[Materials provided]:
Lemma keeps_build_nginx_conf (p : string) env mail_domains dns :
  externals_keep p → keeps p (build_nginx_conf env mail_domains dns).
Proof.
  intros Hk. unfold build_nginx_conf.
  apply keeps_bind; [apply keeps_read_file|]. intros nginx_conf.
  apply keeps_bind; [apply keeps_read_file|]. intros template.
  by apply keeps_add_domain_configs.
Qed.

(** ** Installing the configuration *)

Lemma conf_is_current_dec (nginx_conf : string) (d : gmap string node) :
  conf_is_current nginx_conf d ∨ ¬ conf_is_current nginx_conf d.
Proof.
  unfold conf_is_current. fold nginx_conf_fn.
  destruct (d !! nginx_conf_fn) as [[stored|]|] eqn:Hfile.
  - destruct (decide (universal_newlines stored = nginx_conf)) as [Heq|Hne].
    + left. eauto.
    + right. intros (stored' & [= <-] & Heq). done.
  - right. by intros (stored' & ? & _).
  - right. by intros (stored' & ? & _).
Qed.

Lemma install_nginx_conf_unchanged (nginx_conf : string) (w : World) :
  conf_is_current nginx_conf (disk w) →
  install_nginx_conf nginx_conf w = (inr "", w).
Proof.
  intros (stored & Hfile & Hread). fold nginx_conf_fn in Hfile.
  unfold install_nginx_conf.
  unfold mbind, M_bind, get_disk, read_file, os_path_exists.
  rewrite bool_decide_eq_true_2 by (rewrite Hfile; eauto).
  rewrite Hfile. cbn. by rewrite bool_decide_eq_true_2.
Qed.

(** The text differs, or there is no file yet: what happens turns on whether
    the file can be written. *)
Lemma install_nginx_conf_changed (nginx_conf : string) (w : World) :
  ¬ conf_is_current nginx_conf (disk w) →
  disk w !! nginx_conf_fn ≠ Some Dir →
  install_nginx_conf nginx_conf w
  = if parent_is_dir nginx_conf_fn (disk w)
       && os_writable nginx_conf_fn (disk w)
    then
      let '(ok, d) :=
        run_command reload_command
          (<[nginx_conf_fn := File nginx_conf]> (disk w)) in
      (if ok then inr ("web updated" +:+ LF)
       else inl (CalledProcessError reload_command),
       mkWorld d (calls w ++ [reload_command]))
    else (inl (IOError nginx_conf_fn), w).
Proof.
  intros Hdiff Hnodir. unfold install_nginx_conf.
  unfold mbind, M_bind, get_disk, read_file, write_file, shell_check_call,
    os_path_exists.
  destruct (disk w !! nginx_conf_fn) as [[old|]|] eqn:Hfile.
  - rewrite bool_decide_eq_true_2 by eauto. rewrite Hfile.
    unfold mret, M_ret. rewrite bool_decide_eq_false_2.
    2:{ intros Heq. apply Hdiff. exists old. split; [exact Hfile|exact Heq]. }
    cbv beta iota. rewrite Hfile. cbv beta iota.
    destruct (parent_is_dir _ _ && os_writable _ _); [|done].
    cbn [disk calls]. by destruct (run_command _ _) as [[] d].
  - done.
  - rewrite bool_decide_eq_false_2 by (by intros [? ?]).
    unfold mret, M_ret. cbv beta iota. rewrite Hfile. cbv beta iota.
    destruct (parent_is_dir _ _ && os_writable _ _); [|done].
    cbn [disk calls]. by destruct (run_command _ _) as [[] d].
Qed.

Lemma install_nginx_conf_directory (nginx_conf : string) (w : World) :
  disk w !! nginx_conf_fn = Some Dir →
  install_nginx_conf nginx_conf w = (inl (IOError nginx_conf_fn), w).
Proof.
  intros Hdir.
  unfold install_nginx_conf, mbind, M_bind, get_disk, read_file,
    os_path_exists.
  rewrite bool_decide_eq_true_2 by (rewrite Hdir; eauto). by rewrite Hdir.
Qed.

Lemma do_web_update_built env mail_domains dns (w wb : World) nginx_conf :
  build_nginx_conf env mail_domains dns w = (inr nginx_conf, wb) →
  do_web_update env mail_domains dns w = install_nginx_conf nginx_conf wb.
Proof.
  intros Hb. unfold do_web_update. unfold mbind at 1. unfold M_bind at 1.
  by rewrite Hb.
Qed.


(** C9: when reading the configuration file does not give the text built
    (or there is no such file), and the file can be written, do_web_update
    first writes the new text to the file and then runs the reload command on
    the disk that has it; the result is the update message when the command
    succeeds and its failure when it fails, and in both cases the final disk
    is the one the reload command left: nothing is rolled back, so with a
    reload command that leaves the file alone the file holds the new text
    after a failed reload.  When the file cannot be written (its directory is
    missing, or the process may not write there) the error of the write
    propagates and the reload command is not run. *)
Theorem do_web_update_writes_before_reload env mail_domains dns
    (w wb : World) nginx_conf ok (d : gmap string node) :
  build_nginx_conf env mail_domains dns w = (inr nginx_conf, wb) →
  ¬ conf_is_current nginx_conf (disk wb) →
  disk wb !! nginx_conf_fn ≠ Some Dir →
  (parent_is_dir nginx_conf_fn (disk wb) = true →
   os_writable nginx_conf_fn (disk wb) = true →
   run_command reload_command (<[nginx_conf_fn := File nginx_conf]> (disk wb))
   = (ok, d) →
   do_web_update env mail_domains dns w
   = (if ok then inr ("web updated" +:+ LF)
      else inl (CalledProcessError reload_command),
      mkWorld d (calls wb ++ [reload_command]))
   ∧ (<[nginx_conf_fn := File nginx_conf]> (disk wb)) !! nginx_conf_fn
     = Some (File nginx_conf)
   ∧ (externals_keep nginx_conf_fn →
      d !! nginx_conf_fn = Some (File nginx_conf)))
  ∧ (parent_is_dir nginx_conf_fn (disk wb)
     && os_writable nginx_conf_fn (disk wb) = false →
     do_web_update env mail_domains dns w = (inl (IOError nginx_conf_fn), wb)).
Proof.
  intros Hb Hdiff Hnodir.
  rewrite (do_web_update_built _ _ _ _ _ _ Hb).
  rewrite install_nginx_conf_changed by done. split.
  - intros -> -> Hrun. cbn [andb]. rewrite Hrun.
    split; [done|]. split; [apply lookup_insert_eq|].
    intros [Hkeep _].
    specialize (Hkeep reload_command
                  (<[nginx_conf_fn := File nginx_conf]> (disk wb))).
    rewrite Hrun, lookup_insert_eq in Hkeep. apply Hkeep. eauto.
  - by intros ->.
Qed.

End frame.


(** ** The theorems at work on the concrete scenarios *)

Lemma simple_makedirs_keeps (p q : string) (d d' : gmap string node) :
  is_Some (d !! p) → simple_makedirs q d = Some d' → d' !! p = d !! p.
Proof.
  intros Hp. unfold simple_makedirs.
  destruct (d !! q) as [[c|]|] eqn:Hq; [done|..]; intros [= <-].
  - destruct (decide (q = p)) as [->|Hne].
    + by rewrite lookup_insert_eq.
    + by rewrite lookup_insert_ne.
  - destruct (decide (q = p)) as [->|Hne].
    + rewrite Hq in Hp. by destruct Hp.
    + by rewrite lookup_insert_ne.
Qed.

Lemma quiet_externals_keep (p : string) : @externals_keep quiet_externals p.
Proof. split; [done|]. intros q d d'. apply simple_makedirs_keeps. Qed.

Lemma make_domain_config_sample_plain_witness :
  let ssl_key := "/home/user-data/ssl/ssl_private_key.pem" in
  let ssl_certificate := "/home/user-data/ssl/example.com/ssl_certificate.pem" in
  let csr_path :=
    "/home/user-data/ssl/example.com/certificate_signing_request.csr" in
  let w1 :=
    (@ensure_ssl_certificate_exists quiet_externals "example.com" ssl_key
       ssl_certificate csr_path box_env empty_world).2 in
  @make_domain_config quiet_externals "example.com" sample_template box_env
    empty_world
  = (inr ("example.com|"
          +:+ @get_web_root quiet_externals "example.com" box_env
                (disk empty_world)
          +:+ "|" +:+ ssl_key +:+ "|" +:+ ssl_certificate
          +:+ LF +:+ "# ADDITIONAL DIRECTIVES HERE" +:+ LF +:+ "tail"), w1).
Proof.
  intros ssl_key ssl_certificate csr_path w1.
  apply (@make_domain_config_sample_plain quiet_externals box_env empty_world
           w1 ssl_key ssl_certificate csr_path).
  - vm_compute; reflexivity.
  - vm_compute; reflexivity.
  - left. vm_compute; reflexivity.
  - vm_compute; reflexivity.
  - vm_compute; reflexivity.
  - vm_compute; reflexivity.
Defined.

Lemma proxy_externals_overlay (d : gmap string node) :
  d !! "/home/user-data/www/custom.yaml" = Some (File "example.com: ...") →
  @overlay_has_proxy proxy_externals "example.com" box_env d
    "http://localhost:8080".
Proof.
  intros Hfile.
  exists "example.com: ...",
    (YMap {[ "example.com" :=
               YMap {[ "proxy" := YStr "http://localhost:8080" ]} ]}),
    (YMap {[ "proxy" := YStr "http://localhost:8080" ]}),
    (YStr "http://localhost:8080").
  split; [exact Hfile|]. repeat split; vm_compute; reflexivity.
Qed.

[Problem to solve]: Find the line with "propagates and the" in the material above. Reproduce it and each line after it up to and including the line with "disk wb !! nginx_conf_fn ≠ Some Dir →".

[Completed task]:
    propagates and the reload command is not run. *)
Theorem do_web_update_writes_before_reload env mail_domains dns
    (w wb : World) nginx_conf ok (d : gmap string node) :
  build_nginx_conf env mail_domains dns w = (inr nginx_conf, wb) →
  ¬ conf_is_current nginx_conf (disk wb) →
  disk wb !! nginx_conf_fn ≠ Some Dir →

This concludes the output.